Cécile Bomba Nkolo (née Cécile Atangana Abene; born 23 December 1951) is a Cameroonian physician and politician. She served as Minister of Social Affairs from 2002 to 2004 and since 2008 has been a member of the Electoral Board of Elections Cameroon (ELECAM).

== Early life and education ==
Cécile Bomba Nkolo was born on 23 December 1951 in Douala, in the Littoral Region of Cameroon. She is originally from the Centre Region of Cameroon. She obtained her Doctorate in Medicine in 1977 at the University Centre for Health Sciences (CUSS), University of Yaoundé. In 1989 she earned a Certificate of Competence in Family Planning from the Free University of Brussels (Université Libre de Bruxelles).

== Medical and public service career ==
After her medical studies, from 1977 to 1984 she worked as a physician in the pediatric unit of the Central Hospital of Yaoundé. From 1984 to 1989 she was Head of Service for Training and Further Training at the Ministry of Public Health; from 1989 to 1992 she served as Division Head for Training and Cooperation in the same ministry.
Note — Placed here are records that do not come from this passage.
(** C17: Work-stealing queue: its operations are wait-free. In every reachable
    state a thread inside an operation can make its next access (no read or
    write leaves an array, and no counter overflows below the stated limits),
    and at most [eltsz + 6] accesses (7 for a pop) end the operation, whatever
    the other threads do. *)
Theorem ws_queue_wait_free (eltsz owner n i : nat) (k : Z) (junk : list elt) (a : ws_array_t) (s : ws_state) (c : pc) :
  fresh_array eltsz k junk a -> ws_reachable eltsz owner a n s -> pcs s !! i = Some c -> (0 < steps_left eltsz c)%nat ->
  bottom (queue s) < 2 ^ 63 - 1 -> (forall a, arrays (queue s) !! array (queue s) = Some a -> capacity a < 2 ^ 30) ->
  (exists junk q' c', Forall (elt_ok eltsz) junk /\ ws_step eltsz junk (queue s) c = Some (q', c')) /\
  (forall junk q' c', ws_step eltsz junk (queue s) c = Some (q', c') -> (steps_left eltsz c' < steps_left eltsz c)%nat) /\
  (steps_left eltsz c <= Nat.max (eltsz + 6) 7)%nat.
Proof.
  intros Ha%fresh_ok Hr Hi Hs Hb Hcap. pose proof (ws_reachable_inv _ _ _ _ _ Ha Hr) as I. split_and!.
  - destruct (owned c) eqn:Eo.
    + pose proof (inv_owned _ _ _ I _ _ Hi Eo). subst i. pose proof (inv_core _ _ _ I) as Hcore. unfold lbottom in Hcore. rewrite (owner_pc_eq _ _ _ Hi) in Hcore.
      by apply push_can; [|by apply (inv_owner _ _ _ I _ _ Hi)|..].
    + eapply steal_can; [by apply (inv_core _ _ _ I)|by apply (inv_thief _ _ _ I _ _ Hi)|done..|].
      unfold lbottom. destruct (owner_pc owner s); cbn; try lia. destruct (_ =? _); lia.
  - intros. by eapply steps_decrease.
  - destruct c; cbn; lia.
Qed.

(** A queue of one cell: the owner pushes two elements, the second grows the
    buffer while a thief reads the first from the old one. *)
Definition demo_array : ws_array_t := {| buffer := [[0; 0]]; capacity := 1; mask := 0 |}.
Definition demo_turns : list turn :=
  let own := T_run 0%nat [[9; 9]; [9; 9]] in let thief := T_run 1%nat [] in
  [T_call 0 (Push [7; 8])] ++ replicate 7 own ++ [T_ret 0; T_call 1 (Steal [0; 0]); T_call 0 (Push [5; 6])] ++
  [thief; thief; thief; thief] ++ replicate 8 own ++ [T_ret 0; thief; thief; thief; T_ret 1].
Definition demo_run : option (list (event ws_op ws_res) * ws_state) := schedule 2 0 {| queue := new_queue demo_array; pcs := replicate 2 Idle |} demo_turns.

Lemma ws_queue_linearizable_witness :
  exists s, fst <$> demo_run = Some [Call 0%nat (Push [7; 8]); Ret 0%nat (Pushed None); Call 1%nat (Steal [0; 0]); Call 0%nat (Push [5; 6]);
                                     Ret 0%nat (Pushed (Some 0%nat)); Ret 1%nat (Took [7; 8])] /\ demo_run = Some (default [] (fst <$> demo_run), s) /\
  exists d, trace (deque_object 2 0) {| taken := 0; items := []; apcs := replicate 2 A_idle |} (default [] (fst <$> demo_run)) d.
Proof.
  eexists. split; [vm_compute; reflexivity|]. split; [vm_compute; reflexivity|].
  eapply (ws_queue_linearizable 2 0 2 0 [[0; 0]] demo_array).
  - split_and!; [done|reflexivity|]. repeat constructor.
  - apply (schedule_trace 2 0 _ demo_turns). vm_compute. reflexivity.
Defined.

Definition demo_thief : pc := Steal_top [0; 0].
Between 1998 and 2002 she was Director of Cooperation at the Ministry of Public Health.

== Political career ==
From 1992 to 1997, Bomba Nkolo served as a member of the National Assembly, where she was part of the Commission on Laws (Commission des Lois).

=== Minister of Social Affairs ===
On 24 August 2002, she was appointed Minister of Social Affairs (Ministre des Affaires Sociales), a position she held until 8 December 2004.

== Role in Elections Cameroon (ELECAM) ==
In 2008, Bomba Nkolo was named a member of the Electoral Board of ELECAM. Documents from later years (e.g. 2017, 2018) continue to list her among the members of the Electoral Board, indicating her continued service.

== Honours and distinctions ==
Cécile Bomba Nkolo has been awarded the ranks of Commander, Officer, and Knight of the Order of Valour (Ordre de la Valeur).

== Controversies / Criticism ==
Some critics and media sources have challenged the impartiality of ELECAM under its current composition; one article mentions Bomba Nkolo among members allegedly linked to controversial political positions upon their appointment in 2008.